Mr Justice Mahon said O’Brien was charged with and tried for specific offences and clear verdicts were returned in respect of each. He had also been found guilty of possessing a firearm with intent to endanger life on the same occasion.

‘A requiremen­t that a jury should, in effect, give reasons for, or explain its verdict is impractica­l and a recipe for enormous difficulty,’ Mr Justice Mahon said.

‘ The secrecy of the manner in which a jury conducts its deliberati­ons has long been a hallmark of our criminal legal system’.

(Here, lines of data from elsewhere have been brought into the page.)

(* ===== verification/_CoqProject ===== *)
-Q . S2P
Prelude.v
LedgerEntry.v
Views.v
RawStateTable.v
ApplyStateTable.v
Serializer.v
LedgerHeader.v
Radix.v
Base58.v
Base58Limbs.v
Base58Fast.v
Base58Decode.v
Base58Props.v
SHAMapNodeID.v
SHAMap.v
SHAMapSpec.v
SHAMapMap.v
SHAMapHash.v
Ledger.v
LedgerSpec.v
StackedViews.v
ApplyToLedger.v
Instances.v
ViewProps.v
BuildLedger.v
CanonicalTXSet.v
ApplyTxs.v
ApplyTxsProps.v
SHAMapProps.v
SHAMapDelta.v
SHAMapWalk.v
SHAMapWalkProps.v
SHAMapProof.v
SHAMapProofProps.v
SHAMapSync.v
SHAMapSyncSpec.v
SHAMapMissing.v
SHAMapMissingLoop.v
SHAMapAcquire.v
SHAMapVisit.v
SHAMapServe.v
SHAMapSyncProps.v
ApplyView.v
Directory.v
DirectorySpec.v
DirectoryReads.v
DirectoryProps.v
Consensus.v
LedgerTrie.v
LedgerTrieSpec.v
LedgerTrieOps.v
LedgerTriePreferred.v
RCLValidations.v
LedgerTrieProps.v
StateMonad.v
ConsensusTypes.v
ConsensusState.v
ConsensusRound.v
ConsensusLaws.v
ConsensusDisputes.v
ConsensusPosition.v
ConsensusRun.v
ConsensusTimer.v
ConsensusLive.v
ConsensusRoundProps.v
RCLCxTx.v
RCLCxTxProps.v
AgedMap.v
Validations.v
ValidationsSpec.v
ValidationsRun.v
ValidationsAges.v
ValidationsProps.v
Number.v
NumberSpec.v
NumberOps.v
NumberAdd.v
NumberProps.v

As there was no basis to support the argument that the jury ought to have been asked for a detailed explanatio­n as to the breakdown of its verdict, any such lack of detail could not undermine the verdict, Mr Justice Mahon, who sat with Mr Justice George Birmingham and Mr Justice John Edwards said in dismissing the appeal.

Dismissing all other grounds, Mr Justice Mahon said the court was satisfied O’Brien was lawfully arrested and there was no de-facto arrest or detention beforehand. Furthermor­e, the property was in fact his sister’s and he did not ordinarily reside there.

Mr Justice Mahon said the trial judge had made it abundantly clear that O’Brien, according to the prosecutio­n, was the gunman who killed the deceased but that he wasn’t acting alone.

In all the circumstan­ces, there was little more the trial judge could have said. If there could have been any criticism of the trial judges charge – and the Court of Appeal did not believe there could have been – it was that the judge’s charge unduly favoured the defence.

Finally, the trial judge was entitled to rule that a senior consultant engineer for Villacom, with whom O2 Telefonica Ireland had a service agreement, was properly authorised to assemble and disclose certain mobile phone data, Mr Justice Mahon said.